Concerned that campuses might not be making the most effective use of UC's faculty housing program, the Senate's Academic Council approved two resolutions connected to the program in October, one calling for increased Senate monitoring of it, the other calling for a loosening of restrictions on program eligibility.
Both resolutions came to the Council from the Senate's University Committee on Faculty Welfare (UCFW), and both concern MOP -- UC's Mortgage Origination Program -- which is intended to enhance UC's faculty recruitment and retention efforts by providing low-cost home loans to faculty. MOP funds come from UC's Short-term Investment Pool (STIP) and are disbursed to the campuses under a formula that takes into account the number of current and projected faculty on each campus and housing costs in the campus area.
Campuses then use this money to make home loans to selected faculty at rates that, over time, have nearly always beaten those obtainable on the open market. Currently, for example, MOP is offering a 6.7-percent adjustable-rate mortgage with no "points" or lender closing costs, as opposed to an average California fixed 30-year rate of about 7.75 percent with 1.5-2 points of lender fees. An average California ARM, meanwhile, currently carries about an 8.5-percent interest rate. Since the interest paid by loan recipients is kept at the interest rate earned by UC's STIP pool, MOP is run at no net-cost to the University. Since its inception in 1984, MOP has closed $267.4 million in loans, according to its director, Steven Mathews, and another $80-85 million worth of loans currently is in process. On August 1, President Peltason allocated an additional $110 million to MOP for the period extending through July 1997, leaving the program with a little more than $150 million in unallocated funds through that date.
One of the Academic Senate's concerns is the rules that will govern the allocation of these funds. About 80 percent of all MOP loans have gone to recruiting faculty, as opposed to retaining them. This lopsided ratio is in part the product of MOP regulations: in general, MOP applicants may not be current home owners, unless their home is far from campus; and MOP loans may not be used to refinance housing. Loans may be granted by chancellors "in exception" to these rules, but such loans can constitute no more than 10 percent of the MOP funds distributed. The Council resolution calls for the proportion of in-exception loans to be increased from 10 to 30 percent, an action that would have to be approved by the UC Regents.

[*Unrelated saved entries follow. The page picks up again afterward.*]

(* ===== verification/DnsCompress.v ===== *)
(** * Names in messages: comparison and compression

    [pdnsd/src/helpers.h] and [helpers.c] ([rhnlen], [skipsegs], [skiprhn], [rhnsegcnt],
    [rhncpy], [isnormalencdomname], [rhnicmp]) and [pdnsd/src/dns.c] ([domain_match],
    [compress_name]).  The list of the names that were written before is a list of
    entries in the order in which they were added. *)

From S2P Require Import Prelude CInt DnsName.

(** ** Helpers *)

(** [while((lb=rhn[i++])) i+=lb;] *)
Fixpoint rhn_end (fuel : nat) (rhn : bytes) (i : Z) : option Z :=
  match fuel with
  | O => None
  | S fuel =>
      lb ← rd rhn i;
      let i := i + 1 in
      if negb (lb =? 0) then rhn_end fuel rhn (i + lb) else Some i
  end.
Definition rhnlen (rhn : bytes) : option Z := rhn_end (length rhn) rhn 0.
(** the pointer after the name that starts at [rhn] *)
Definition skiprhn (l : bytes) (rhn : Z) : option Z := rhn_end (length l) l rhn.
(** [for(;k && (lb= *nm); --k) nm += lb+1;] *)
Fixpoint skipsegs (l : bytes) (nm : Z) (k : nat) : option Z :=
  match k with
  | O => Some nm
  | S k =>
      lb ← rd l nm;
      if negb (lb =? 0) then skipsegs l (nm + (lb + 1)) k else Some nm
  end.
Fixpoint rhnsegcnt_loop (fuel : nat) (rhn : bytes) (i res : Z) : option Z :=
  match fuel with
  | O => None
  | S fuel =>
      lb ← rd rhn i;
      if negb (lb =? 0) then rhnsegcnt_loop fuel rhn (i + (lb + 1)) (res + 1) else Some res
  end.
Definition rhnsegcnt (rhn : bytes) : option Z := rhnsegcnt_loop (length rhn) rhn 0 0.
Fixpoint isnormalencdomname_loop (fuel : nat) (rhn : bytes) (maxlen i : Z) : option bool :=
  match fuel with
  | O => None
  | S fuel =>
      if i >=? maxlen then Some false
      else
        lb ← rd rhn i;
        let i := i + 1 in
        if lb =? 0 then Some true
        else if lb >? 63 then Some false
        else isnormalencdomname_loop fuel rhn maxlen (i + lb)
  end.
Definition isnormalencdomname (rhn : bytes) (maxlen : Z) : option bool :=
  let maxlen := if maxlen >? DNSNAMEBUFSIZE then DNSNAMEBUFSIZE else maxlen in
  isnormalencdomname_loop 257 rhn maxlen 0.

(** the target and the result *)
Definition rhncpy (dst src : bytes) : option (bytes * Z) :=
  len ← rhnlen src;
  assert! len <=? DNSNAMEBUFSIZE;
  let n := if len >? DNSNAMEBUFSIZE then DNSNAMEBUFSIZE else len in
  assert! n <=? zlen dst;
  Some (slice 0 n src ++ zdrop n dst, len).

(** [tolower] in the C locale *)
Definition tolower (c : Z) : Z := if (65 <=? c) && (c <=? 90) then c + 32 else c.

(** [do ... while (--lb);] of [rhnicmp] *)
Fixpoint label_icmp (lb : nat) (a b : bytes) (i : Z) : option (option Z) :=
  match lb with
  | O => Some (Some i)
  | S lb =>
      x ← rd a i; y ← rd b i;
      if negb (tolower x =? tolower y) then Some None else label_icmp lb a b (i + 1)
  end.
Fixpoint rhnicmp_loop (fuel : nat) (a b : bytes) (i : Z) : option bool :=
  match fuel with
  | O => None
  | S fuel =>
      lb ← rd a i; lb' ← rd b i;
      if negb (lb =? lb') then Some false
      else if lb =? 0 then Some true
      else
        r ← label_icmp (Z.to_nat lb) a b (i + 1);
        match r with
        | None => Some false
        | Some i => rhnicmp_loop fuel a b i
        end
  end.
Definition rhnicmp (a b : bytes) : option bool := rhnicmp_loop (length a) a b 0.
(* ===== verification/Contract.v ===== *)
(** * Handlers against the contract of the objects they call

    The other objects are a state [X] and a partial function [react] that takes a call;
    a call that breaks the contract of an object is not in its domain.  [wp m Q s x]:
    from the state [s] of the caller and [x] of the others, [m] fails no assertion,
    every call it makes is allowed, and [Q] holds of its result and the states after. *)

From S2P Require Import Prelude.

Section wp.
Context {S E X : Type} (react : E → X → option X).

Fixpoint reacts (es : list E) (x : X) : option X :=
  match es with
  | [] => Some x
  | e :: es => react e x ≫= reacts es
  end.
Lemma reacts_app es es' x : reacts (es ++ es') x = reacts es x ≫= reacts es'.
Proof.
  revert x. induction es as [|e es IH]; intros x; [done|]. cbn [app reacts].
  destruct (react e x); [apply IH|done].
Qed.

Definition wp {A} (m : M S E A) (Q : A → S → X → Prop) (s : S) (x : X) : Prop :=
  ∃ a s' es x', m s = Some (a, s', es) ∧ reacts es x = Some x' ∧ Q a s' x'.

Context {A B : Type}.
Implicit Types (Q : A → S → X → Prop) (s : S) (x : X).

Lemma wp_mono (m : M S E A) Q Q' s x :
  wp m Q s x → (∀ a s' x', Q a s' x' → Q' a s' x') → wp m Q' s x.
Proof. intros (a & s' & es & x' & ? & ? & ?) HQ. exists a, s', es, x'. eauto. Qed.
Lemma wp_ret a Q s x : Q a s x → wp (mret a) Q s x.
Proof. intros. by exists a, s, [], x. Qed.
Lemma wp_bind (m : M S E B) (f : B → M S E A) Q s x :
  wp m (λ b s' x', wp (f b) Q s' x') s x → wp (m ≫= f) Q s x.
Proof.
  intros (b & s1 & es1 & x1 & Hm & Hr & a & s2 & es2 & x2 & Hf & Hr2 & HQ).
  exists a, s2, (es1 ++ es2), x2. split; [|split; [|done]].
  - rewrite (M_bind_run _ _ _ _ _ _ Hm), Hf. done.
  - rewrite reacts_app, Hr. done.
Qed.
Lemma wp_get (Q : S → S → X → Prop) s x : Q s s x → wp get Q s x.
Proof. intros. by exists s, s, [], x. Qed.
Lemma wp_put s' (Q : unit → S → X → Prop) s x : Q tt s' x → wp (put s') Q s x.
Proof. intros. by exists tt, s', [], x. Qed.
Lemma wp_modify f (Q : unit → S → X → Prop) s x : Q tt (f s) x → wp (modify f) Q s x.
Proof. intros. by exists tt, (f s), [], x. Qed.
Lemma wp_assert b (Q : unit → S → X → Prop) s x : b = true → Q tt s x → wp (ASSERT b) Q s x.
Proof. intros -> ?. by exists tt, s, [], x. Qed.
Lemma wp_emit e x' (Q : unit → S → X → Prop) s x : react e x = Some x' → Q tt s x' → wp (emit e) Q s x.
Proof. intros Hr ?. exists tt, s, [e], x'. split; [done|]. cbn. by rewrite Hr. Qed.
End wp.

Section wp_unit.
Context {S E X : Type} (react : E → X → option X).
Lemma wp_when b (m : M S E unit) (Q : unit → S → X → Prop) s x :
  (b = true → wp react m Q s x) → (b = false → Q tt s x) → wp react (when b m) Q s x.
Proof. intros Ht Hf. destruct b; [by apply Ht|]. by apply wp_ret, Hf. Qed.
End wp_unit.

(** Symbolic execution of a handler: one operation at a time, as far as no choice is left. *)
Ltac wp_bind := apply wp_bind.
Ltac wp_call := eapply wp_emit; [cbn; reflexivity|].
Ltac wp_check := apply wp_assert; [first [reflexivity | assumption]|].

(** What a SOCKS client reports ([socksclient/BSocksClient.h]). *)
Inductive socks_event := BSOCKSCLIENT_EVENT_ERROR | BSOCKSCLIENT_EVENT_UP | BSOCKSCLIENT_EVENT_ERROR_CLOSED.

"We should be using more money to retain people, not just to recruit them," says longtime UCFW member Werner Hirsch, a proponent of the change. "We ought to be looking at this program as a means to enhance the attractiveness of UC in terms of total compensation."
A second resolution approved by both UCFW and the Academic Council has to do with Senate monitoring of MOP. In UCFW's view, information available about MOP varies widely from one campus to another, with some department chairs and rank-and-file faculty scarcely aware of the availability of program funds. Consistent with this, campuses differ in the degree to which they've allocated their MOP funds. As of June, UC Riverside, for example, had disbursed 78 percent of its allocation, while San Diego had disbursed only 56 percent of its funds. Such figures would be expected to vary, however, in accordance with the proportion of funds campuses think it prudent to hold back for future use. The statewide Senate believes, nevertheless, that campus Faculty Welfare committees should begin to monitor their campus MOP programs. "An effort should be made to assure that the funds allocated to the campus are expeditiously used, either to recruit new faculty . . . or to retain outstanding faculty," the committee resolution says.